(** C9. On a query that yields no row, [GetById] returns the zero value of
    the aggregate and no error, and nothing else. *)
Theorem GetById_no_rows result :
  GetById (Ok []) result <-> result = Ok TransactionsReq.zero.
Proof.
  simpl. unfold range. rewrite map_to_list_empty. split.
  - intros (visited & Hv & ->). by apply Permutation_nil_r in Hv as ->.
  - intros ->. by exists [].
Qed.

End ReadFacts.

(** * Further properties *)

Ltac length_norm :=
  repeat first [ rewrite length_app | rewrite length_replicate
               | rewrite length_lineEvents | progress cbn [length] ].

(** ** Dates *)

Section DateFacts.

Lemma isDigit_digit a :
  time.isDigit a = true -> time.digit a < 10 /\ time.digitChar (time.digit a) = a.
Proof.
  unfold time.isDigit, time.digit, time.digitChar. intros H.
  apply andb_true_iff in H as [H1 H2].
  apply Nat.leb_le in H1, H2. split; [lia |].
  rewrite Nat.mod_small by lia.
  replace (48 + (nat_of_ascii a - 48)) with (nat_of_ascii a) by lia.
  apply ascii_nat_embedding.
Qed.

Lemma digitChar_low x y : y < 10 -> time.digitChar (x * 10 + y) = time.digitChar y.
Proof.
  intros Hy. unfold time.digitChar. f_equal. f_equal.
  rewrite (Nat.mod_small y) by lia.
  symmetry. apply (Nat.mod_unique _ 10 x y); lia.
Qed.

Lemma div10_low x y : y < 10 -> (x * 10 + y) / 10 = x.
Proof. intros Hy. symmetry. apply (Nat.div_unique _ 10 x y); lia. Qed.

Lemma pad2_digits a b :
  time.isDigit a = true -> time.isDigit b = true ->
  time.pad2 (time.digit a * 10 + time.digit b) = String a (String b "").
Proof.
  intros Ha Hb. apply isDigit_digit in Ha as [Ha Ha'], Hb as [Hb Hb'].
  unfold time.pad2. rewrite div10_low, digitChar_low by done.
  by rewrite Ha', Hb'.
Qed.

Lemma pad4_digits a b c d :
  time.isDigit a = true -> time.isDigit b = true ->
  time.isDigit c = true -> time.isDigit d = true ->
  time.pad4 (((time.digit a * 10 + time.digit b) * 10 + time.digit c) * 10 + time.digit d)
  = String a (String b (String c (String d ""))).
Proof.
  intros Ha Hb Hc Hd.
  apply isDigit_digit in Ha as [Ha Ha'], Hb as [Hb Hb'], Hc as [Hc Hc'], Hd as [Hd Hd'].
  unfold time.pad4.
  set (x := time.digit a) in *. set (y := time.digit b) in *.
  set (z := time.digit c) in *. set (w := time.digit d) in *.
  replace (((x * 10 + y) * 10 + z) * 10 + w) with (x * 1000 + (y * 100 + z * 10 + w)) at 1
    by lia.
  rewrite <- (Nat.div_unique (x * 1000 + (y * 100 + z * 10 + w)) 1000 x (y * 100 + z * 10 + w))
    by lia.
  replace (((x * 10 + y) * 10 + z) * 10 + w) with ((x * 10 + y) * 100 + (z * 10 + w)) at 1
    by lia.
  rewrite <- (Nat.div_unique ((x * 10 + y) * 100 + (z * 10 + w)) 100 (x * 10 + y) (z * 10 + w))
    by lia.
  rewrite (div10_low _ w), !digitChar_low by done.
  by rewrite Ha', Hb', Hc', Hd'.
Qed.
################
AIM OF THE EXERCISE - From the line holding "time.isDigit a = true -> time.digit" through the last line above, reproduce each line exactly and add nothing.

WRITTEN ANSWER -
  time.isDigit a = true -> time.digit a < 10 /\ time.digitChar (time.digit a) = a.
Proof.
  unfold time.isDigit, time.digit, time.digitChar. intros H.
  apply andb_true_iff in H as [H1 H2].
  apply Nat.leb_le in H1, H2. split; [lia |].
  rewrite Nat.mod_small by lia.
  replace (48 + (nat_of_ascii a - 48)) with (nat_of_ascii a) by lia.
  apply ascii_nat_embedding.
Qed.

Lemma digitChar_low x y : y < 10 -> time.digitChar (x * 10 + y) = time.digitChar y.
Proof.
  intros Hy. unfold time.digitChar. f_equal. f_equal.
  rewrite (Nat.mod_small y) by lia.
  symmetry. apply (Nat.mod_unique _ 10 x y); lia.
Qed.

Lemma div10_low x y : y < 10 -> (x * 10 + y) / 10 = x.
Proof. intros Hy. symmetry. apply (Nat.div_unique _ 10 x y); lia. Qed.

Lemma pad2_digits a b :
  time.isDigit a = true -> time.isDigit b = true ->
  time.pad2 (time.digit a * 10 + time.digit b) = String a (String b "").
Proof.
  intros Ha Hb. apply isDigit_digit in Ha as [Ha Ha'], Hb as [Hb Hb'].
  unfold time.pad2. rewrite div10_low, digitChar_low by done.
  by rewrite Ha', Hb'.
Qed.

Lemma pad4_digits a b c d :
  time.isDigit a = true -> time.isDigit b = true ->
  time.isDigit c = true -> time.isDigit d = true ->
  time.pad4 (((time.digit a * 10 + time.digit b) * 10 + time.digit c) * 10 + time.digit d)
  = String a (String b (String c (String d ""))).
Proof.
  intros Ha Hb Hc Hd.
  apply isDigit_digit in Ha as [Ha Ha'], Hb as [Hb Hb'], Hc as [Hc Hc'], Hd as [Hd Hd'].
  unfold time.pad4.
  set (x := time.digit a) in *. set (y := time.digit b) in *.
  set (z := time.digit c) in *. set (w := time.digit d) in *.
  replace (((x * 10 + y) * 10 + z) * 10 + w) with (x * 1000 + (y * 100 + z * 10 + w)) at 1
    by lia.
  rewrite <- (Nat.div_unique (x * 1000 + (y * 100 + z * 10 + w)) 1000 x (y * 100 + z * 10 + w))
    by lia.
  replace (((x * 10 + y) * 10 + z) * 10 + w) with ((x * 10 + y) * 100 + (z * 10 + w)) at 1
    by lia.
  rewrite <- (Nat.div_unique ((x * 10 + y) * 100 + (z * 10 + w)) 100 (x * 10 + y) (z * 10 + w))
    by lia.
  rewrite (div10_low _ w), !digitChar_low by done.
  by rewrite Ha', Hb', Hc', Hd'.
Qed.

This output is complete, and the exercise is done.